*Prompt*.
Everything in the data below is left aside except the lines from the one containing "Definition construct (task" through the one containing "on_heap (heap_predict_proba m X)"; repeat those exactly.
***
Definition __init__ (task : value) (lgbm_params : kwargs) : method () :=
  t ← py_lower task;
  _ ← modify_self (set_task (VStr t));
  _ ← modify_self (set_lgbm_params lgbm_params);
  t ← attr self_task "task";
  if value_eq_str t "classification" then
    kw ← attr self_lgbm_params "lgbm_params";
    m ← on_heap (new_with_keywords LGBMClassifier defaults kw);
    modify_self (set_model m)
  else if value_eq_str t "regression" then
    kw ← attr self_lgbm_params "lgbm_params";
    m ← on_heap (new_with_keywords LGBMRegressor defaults kw);
    modify_self (set_model m)
  else raise (ValueError "Task must be 'classification' or 'regression'").

(** [LightGBM(task=task, **lgbm_params)]: a new object, returned when
    [__init__] returns; when it raises there is no object. *)
Definition construct (task : value) (lgbm_params : kwargs) (h : heap)
    : result object * heap :=
  match __init__ task lgbm_params (blank, h) with
  | (Ok _, (o, h')) => (Ok o, h')
  | (Raise e, (_, h')) => (Raise e, h')
  end.

(** [LightGBM( **kw )]: Python binds the entry [task] of [kw], or the default
    "classification", to the parameter [task] and the other entries to
    [lgbm_params]; an entry [self] clashes with the receiver. *)
Definition construct_kwargs (kw : kwargs) (h : heap) : result object * heap :=
  if bool_decide (is_Some (kw !! "self"))
  then (Raise (TypeError "got multiple values for argument 'self'"), h)
  else construct (default (VStr "classification") (kw !! "task")) (delete "task" kw) h.

Definition fit (X_train : features) (y_train : targets)
    (eval_set : option (list (features * targets)))
    (early_stopping_rounds : option Z) : method () :=
  if truthy_list eval_set && truthy_int early_stopping_rounds then
    m ← attr self_model "model";
    on_heap (heap_fit m X_train y_train
      (Some (FitKwargs (default [] eval_set) (default 0%Z early_stopping_rounds) false)))
  else
    m ← attr self_model "model";
    on_heap (heap_fit m X_train y_train None).

Definition predict (X : features) : method targets :=
  m ← attr self_model "model";
  on_heap (heap_predict m X).

Definition predict_proba (X : features) : method probabilities :=
  t ← attr self_task "task";
  if value_eq_str t "classification" then
    m ← attr self_model "model";
    on_heap (heap_predict_proba m X)
  else raise (AttributeError "predict_proba is only available for classification tasks").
***
*Answer box*.
Definition construct (task : value) (lgbm_params : kwargs) (h : heap)
    : result object * heap :=
  match __init__ task lgbm_params (blank, h) with
  | (Ok _, (o, h')) => (Ok o, h')
  | (Raise e, (_, h')) => (Raise e, h')
  end.

(** [LightGBM( **kw )]: Python binds the entry [task] of [kw], or the default
    "classification", to the parameter [task] and the other entries to
    [lgbm_params]; an entry [self] clashes with the receiver. *)
Definition construct_kwargs (kw : kwargs) (h : heap) : result object * heap :=
  if bool_decide (is_Some (kw !! "self"))
  then (Raise (TypeError "got multiple values for argument 'self'"), h)
  else construct (default (VStr "classification") (kw !! "task")) (delete "task" kw) h.

Definition fit (X_train : features) (y_train : targets)
    (eval_set : option (list (features * targets)))
    (early_stopping_rounds : option Z) : method () :=
  if truthy_list eval_set && truthy_int early_stopping_rounds then
    m ← attr self_model "model";
    on_heap (heap_fit m X_train y_train
      (Some (FitKwargs (default [] eval_set) (default 0%Z early_stopping_rounds) false)))
  else
    m ← attr self_model "model";
    on_heap (heap_fit m X_train y_train None).

Definition predict (X : features) : method targets :=
  m ← attr self_model "model";
  on_heap (heap_predict m X).

Definition predict_proba (X : features) : method probabilities :=
  t ← attr self_task "task";
  if value_eq_str t "classification" then
    m ← attr self_model "model";
    on_heap (heap_predict_proba m X)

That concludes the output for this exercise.